YOUR ASSIGNMENT |
Through the line that contains "(forall w log, P", return the data below exactly, starting at its first line; leave the rest out.
———
Lemma settling_call i data (e : consumerE ()) s (P : assertion tworld (list settled)) :
  (forall w log, consumer_sem _ e (w, log) = (tt, (w, log ++ [s]))) ->
  stable (fun w => accounted (tw_db w)) (fun (_ : nat) w w' => metering_rely (tw_db w) (tw_db w')) i P ->
  (forall w log, P w log -> settled_right data w (log ++ [s])) ->
  tri consumer_do (fun w => accounted (tw_db w)) (fun (_ : nat) w w' => metering_rely (tw_db w) (tw_db w'))
    i P (call e) (fun _ => settled_right data).
Proof.
  intros He HP Hs. eapply (tri_vis i e P (fun _ => settled_right data)); [exact HP| |].
  - intros w log x w' log' Ha Hp Hx. unfold consumer_do in Hx. rewrite He in Hx. simplify_eq.
    split; [done|]. split; [intros; reflexivity|]. by apply Hs.
  - intros x. apply tri_ret; [apply settled_right_stable|done].
Qed.

Lemma handle_tri i data :
  data ∈ msgs ->
  tri consumer_do (fun w => accounted (tw_db w)) (fun (_ : nat) w w' => metering_rely (tw_db w) (tw_db w'))
    i (fun _ log => log = []) (handle data) (fun _ => settled_right data).
Proof.
  intros Hin. pose proof (settling_call i data) as Hcall. unfold settled_right in Hcall at 1. revert Hcall.
  unfold handle, consumeMeteringPayload, isTerminalMeteringErr, countable.
  destruct data as [ev|e]; [destruct (rollupDelta ev) as [delta|e] eqn:Hd|]; intros Hcall.
  2,3: eapply (Hcall Term STerm); [done|apply stable_own|]; intros w log ->; done.
  eapply (tri_vis i _ _ (fun r w log => log = [] /\
    (is_ok r = true -> is_Some (metering_events (tw_db w) !! me_EventID ev)))); [apply stable_own| |].
  - intros w log r w' log' Ha -> Hx. unfold consumer_do in Hx. cbn [consumer_sem fst snd] in Hx.
    destruct (tstore_exec _ w) as [r' d] eqn:He. simplify_eq.
    destruct (apply_call_relied _ _ _ _ _ Hin Hd He) as [Hr Hok]. split; [by apply Hr|]. auto.
  - intros r. assert (Hst : stable (fun w => accounted (tw_db w))
      (fun (_ : nat) w w' => metering_rely (tw_db w) (tw_db w')) i (fun w (log : list settled) => log = [] /\
        (is_ok r = true -> is_Some (metering_events (tw_db w) !! me_EventID ev)))).
    { intros w w' log _ [-> Hok] Hr. split; [done|]. intros Ho. destruct (Hok Ho) as [e He].
      exists e. eapply lookup_weaken; [exact He|apply Hr]. }
    destruct r as [b|e].
    + eapply (Hcall Ack SAck); [done|exact Hst|]. intros w log [-> Hok]. left. auto.
    + eapply (Hcall (NakWithDelay _)); [done|exact Hst|].
      intros w log [-> _]. by right.
Qed.
End deliveries.

(** C19: usage is accounted exactly once.  However often the events are delivered and
    redelivered, in any interleaving of concurrent deliveries, with store faults and
    lost replies at any call: every monthly rollup of every workspace is the sum of
    the distinct events recorded for it (its bytes are the sum of the completed
    uploads' bytes, its encode seconds their sum in the order of recording, each of
    its counters the number of events of its kind); no recorded event is lost, and
    none is recorded that was not delivered.  A delivery is settled once: a payload
    that does not decode or has no increment is terminated without a store call; any
    other makes one store call with its own increment and is acknowledged if that
    call succeeded, when its event is recorded and stays so, and is otherwise
    redelivered after five seconds. *)
Theorem metering_counts_events_once (msgs : list (result MeteringEvent)) w ts w' :
  accounted (tw_db w) ->
  rtc (lpool_step consumer_do) ((fun m => (handle m, [])) <$> msgs, w) (ts, w') ->
  accounted (tw_db w') /\
  metering_events (tw_db w) ⊆ metering_events (tw_db w') /\
  (forall id ev, metering_events (tw_db w') !! id = Some ev ->
     metering_events (tw_db w) !! id = Some ev \/
     (id = me_EventID ev /\ Ok ev ∈ msgs /\ is_Some (countable (Ok ev)))) /\
  (forall i data log, msgs !! i = Some data -> ts !! i = Some (Ret (), log) ->
     settled_right data w' log) /\
  (forall data tr u, exec (handle data) tr u ->
     match countable data with
     | None => tr = [Ev Term ()]
     | Some (ev, delta) => exists r,
         tr = [Ev (CStore (ApplyMetering ev (ur_Month delta) delta)) r;
               if is_ok r then Ev Ack () else Ev (NakWithDelay (5 * Second)) ()]
     end).
Proof.
  intros Ha Hr.
  destruct (tri_sound (h := consumer_do) (inv := fun w => accounted (tw_db w))
              (rely := fun (_ : nat) w w' => metering_rely msgs (tw_db w) (tw_db w'))
              (fun i _ w log => forall data, msgs !! i = Some data -> settled_right data w log)
              ((fun m => (handle m, [])) <$> msgs) w ts w' Ha) as (Ha' & Hrely & Hdone); [|exact Hr|].
  - intros i p l Hi. rewrite list_lookup_fmap in Hi. destruct (msgs !! i) as [data|] eqn:Hd; simplify_eq/=.
    exists (fun _ log => log = []). split; [done|].
    eapply tri_weaken; [|apply (handle_tri msgs i data); by eapply list_elem_of_lookup_2|]; [done|].
    intros a s l Hs data' Hd'. by injection Hd' as <-.
  - destruct (Hrely _ (le_n _)) as [_ Hk Hsrc]. split; [done|]. split; [done|]. split; [done|].
    split; [|exact handle_trace]. intros i data log Hd Hi. by apply (Hdone i () log).
Qed.

(** ** A redelivery *)

Definition ex_event : MeteringEvent :=
  {| me_EventID := "e1"; me_WorkspaceID := "ws"; me_UserID := "u1"; me_Kind := MeteringUploadCompleted;
     me_Bytes := Some 7; me_EncodeSeconds := None; me_JobID := ""; me_At := 5 |}.

(** The first delivery's reply is lost; both deliveries race. *)
Definition ex_deliveries : list (prog consumerE () * list settled) * tworld :=
  lrun_sched (fun _ => consumer_sem) [0; 1; 0; 1]%nat
    ((fun m => (handle m, [])) <$> [Ok ex_event; Ok ex_event],
     {| tw_db := empty_tdb; tw_inputs := [(0, "", FAfter)] |}).

Lemma metering_counts_events_once_witness :
  ex_deliveries.1 = [(Ret (), [SNak meteringNakDelay]); (Ret (), [SAck])] /\
  accounted (tw_db ex_deliveries.2) /\
  (ur_BytesUploaded <$> usage_rollups (tw_db ex_deliveries.2) !! ("ws", "1970-01")) = Some 7.
Proof.
  split; [vm_compute; reflexivity|]. split; [|vm_compute; reflexivity].
  apply (metering_counts_events_once [Ok ex_event; Ok ex_event]
           {| tw_db := empty_tdb; tw_inputs := [(0, "", FAfter)] |} ex_deliveries.1);
    [exact empty_accounted|].
  rewrite <-surjective_pairing. apply lrun_sched_reachable. intros i X e w0. apply surjective_pairing.
Defined.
———
ANSWER FOR THIS EXERCISE |
Lemma settling_call i data (e : consumerE ()) s (P : assertion tworld (list settled)) :
  (forall w log, consumer_sem _ e (w, log) = (tt, (w, log ++ [s]))) ->
  stable (fun w => accounted (tw_db w)) (fun (_ : nat) w w' => metering_rely (tw_db w) (tw_db w')) i P ->
  (forall w log, P w log -> settled_right data w (log ++ [s])) ->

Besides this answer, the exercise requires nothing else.